The order against Asianet accused that the channel’s “telecast of reports on North-East Delhi violence had been shown in a manner which highlighted the attack on places of worship and siding towards a particular community.” The same charge was levelled against Media One too.
In addition, Media One was also penalized for being “critical towards Delhi Police and RSS [Rashtriya Swamsevak Sangh]”, the ideological parent of the governing Bharatiya Janata Party. The order also alleged that the channel was “deliberately focusing on the vandalism of CAA [Citizenship Amendment Act] supporters.”

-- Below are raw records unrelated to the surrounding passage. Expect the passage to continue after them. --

(** * forza: balance-sheet reclassification, from model text to report

    A shallow embedding of [tools.py]: [extract_json] (the brace-scanning
    extractor) and [write_to_pdf] (the report builder, which also does the
    subtotal and total arithmetic), together with the conversion sequence
    of [app.py].

    Scope of the model.
    - A Python [str] is a [string]; characters are byte-sized code points.
    - A parsed JSON value is a [json].  Integer literals become Python
      [int] (unbounded, exact) and are modelled as [Z]; [bool] behaves as
      the ints 1 and 0 in arithmetic and in formatting.  Literals with a
      fraction or an exponent become binary64 floats: their sums depend on
      the interpreter (the builtin [sum] is compensated from CPython 3.12
      on, [+=] is not), so floating-point amounts are left out and the
      documents of this development carry integer amounts.
    - A Python [dict] is an association list in insertion order.  The keys
      of a dict are distinct; no lemma below needs it.
    - A raised exception is the [Raise] branch of [result].
    - [json.loads] and reportlab are libraries.  The parser is a parameter
      of [extract_json].  The report is the list of flowables handed to
      [doc.build].  What reportlab does with them is outside the model:
      [Paragraph] parses its text as markup and rejects text that is not
      well formed, and [doc.build] lays the flowables out and writes the
      file.  [Ok els] therefore says that the builder's own code ran to
      the call of [doc.build] with the list [els], and [Raise] that it
      raised before. *)

From Stdlib Require Import ZArith List String Ascii Bool Lia.
From Stdlib Require Import DecimalString Permutation.
From Stdlib Require DecimalPos DecimalN.
Import ListNotations.
Local Open Scope string_scope.
Local Open Scope Z_scope.
Local Open Scope list_scope.
Lemma playMelodyNote_twice_same_note_witness :
  let note := NoteStr "C4" in
  let w1 := snd (playMelodyNote note worldReady) in
  let w2 := snd (playMelodyNote note w1) in
  playMelodyNote note w1 = (Ok tt, w1) /\
  (melodyAttacks (calls w2) <= S (melodyAttacks (calls worldReady)))%nat /\
  calls w2 = calls worldReady ++ [MelodyTriggerAttack note 0 0.8].
Proof.
  destruct (playMelodyNote_twice_same_note worldReady "C4" (fun c => eq_refl))
    as [H1 [H2 H3]].
  split; [exact H1 |]. split; [exact H2 |].
  apply H3; reflexivity.
Defined.

(** The part of C2 that holds.  A chord whose note sequence equals that
    of the chord recorded in [state.lastChord] is not a change, whatever
    its other fields are: when the voice is playing, [playChord] returns
    without an engine call, a timer or a pulse, and leaves the world as it
    was.  In particular the call that follows the onset of an equal chord
    is such a call. *)
Lemma playChord_equal_notes_unchanged (w : World) (c1 c2 : Chord)
    (Hnotes : chord_notes c1 = chord_notes c2) :
  (leftHandIsPlaying (st w) = true -> lastChord (st w) = Some c1 ->
   playChord c2 w = (Ok tt, w)) /\
  (audioStarted (st w) = true -> harmonySynth w = true ->
   leftHandIsPlaying (st w) = false ->
   faulty w (HarmonyTriggerAttack (chord_notes c1) 0 0.6) = false ->
   let w1 := snd (playChord c1 w) in
   calls w1 = calls w ++ [HarmonyTriggerAttack (chord_notes c1) 0 0.6] /\
   playChord c2 w1 = (Ok tt, w1)).
Proof.
  pose proof (chordChanged_same_notes c1 c2 Hnotes) as Hsame.
  split.
  - intros Hplaying Hlast. open_world w. unfold playChord. run. cbn.
    rewrite Hsame. destruct (negb au_ || negb hs_); reflexivity.
  - intros Hstarted Hsynth Hidle Hok. cbv zeta.
    open_world w. unfold playChord. run. cbn. rewrite Hok. cbn.
    rewrite Hsame. split; reflexivity.
Qed.

Lemma playChord_equal_notes_unchanged_witness :
  let w1 := snd (playChord chordA worldReady) in
  calls w1 = [HarmonyTriggerAttack (chord_notes chordA) 0 0.6] /\
  playChord chordB w1 = (Ok tt, w1) /\
  playChord chordB w1 = (Ok tt, w1).
Proof.
  destruct (playChord_equal_notes_unchanged worldReady chordA chordB eq_refl)
    as [_ H2].
  destruct (H2 eq_refl eq_refl eq_refl eq_refl) as [Hcalls Hsecond].
  split; [exact Hcalls |]. split; [exact Hsecond |].
  exact (proj1 (playChord_equal_notes_unchanged
                  (snd (playChord chordA worldReady)) chordA chordB eq_refl)
               eq_refl eq_refl).
Defined.

(** While a chord change is pending, the recorded chord is still the one
    that sounds: the timers that record the new chord have not fired, and
    a further call is compared with the old chord. *)
Lemma playChord_pending_change_compares_with_sounding_chord :
  let chordC := mkChord (Some "B") "diminished"
                  [NoteStr "B3"; NoteStr "D4"; NoteStr "F4"] "Bdim" in
  let w := snd ((playChord chordA ;; playChord chordC ;; playChord chordC) worldReady) in
  option_map chord_notes (lastChord (st w)) = Some (chord_notes chordA) /\
  calls w = [HarmonyTriggerAttack (chord_notes chordA) 0 0.6;
             HarmonyReleaseAll (Some (- 0.005));
             HarmonyReleaseAll (Some (- 0.005))] /\
  timers w = [(150%Z, RebuildHarmony chordC); (150%Z, RebuildHarmony chordC)].
Proof. cbv zeta. repeat split. Qed.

But in addition to these two channels, several other news organisations reported on the violence committed by CAA supporters as well as protesters. The role of the Delhi police in handling the riots was similarly questioned by many. Dozens of videos and pictures captured during the riots attest to the factual accuracy of these reports. But much before police investigations could come up with conclusions, the attempts by the channels to singularly taint a particular community is dishonest and unacceptable.
To get a sense of how the narrative peddled by these channels and their fellow travellers aligns with that of the governing party, consider the speech made by BJP’s Meenakshi Lekhi during the debate on Delhi riots in the Lok Sabha on March 12.
Lekhi spent half an hour to corner the Muslim community by referencing selective incidents from the riots. She spoke at length about the killing of Intelligence Bureau staffer Ankit Sharma but didn’t even mention Faizan, who died days after being brutalised by uniformed men. She reminded us that a Hindu-owned school was vandalised, but didn’t acknowledge that so were more than a dozen mosques.
The investigation into the violence is still underway, but that didn’t stop Lekhi from declaring that it was orchestrated by “Islamist forces”. That there are videos of mobs waving saffron flags and chanting Hindu religious slogans unleashing mayhem didn’t seem to matter to her. She even tried to whitewash the incendiary speeches made by her party colleagues Kapil Mishra and Anurag Thakur that were denounced even by Home Minister Amit Shah.
Given that an elected representative is free to peddle misinformation and seek to whitewash violence in Parliament, can we expect her party’s government to act against TV channels that do much the same?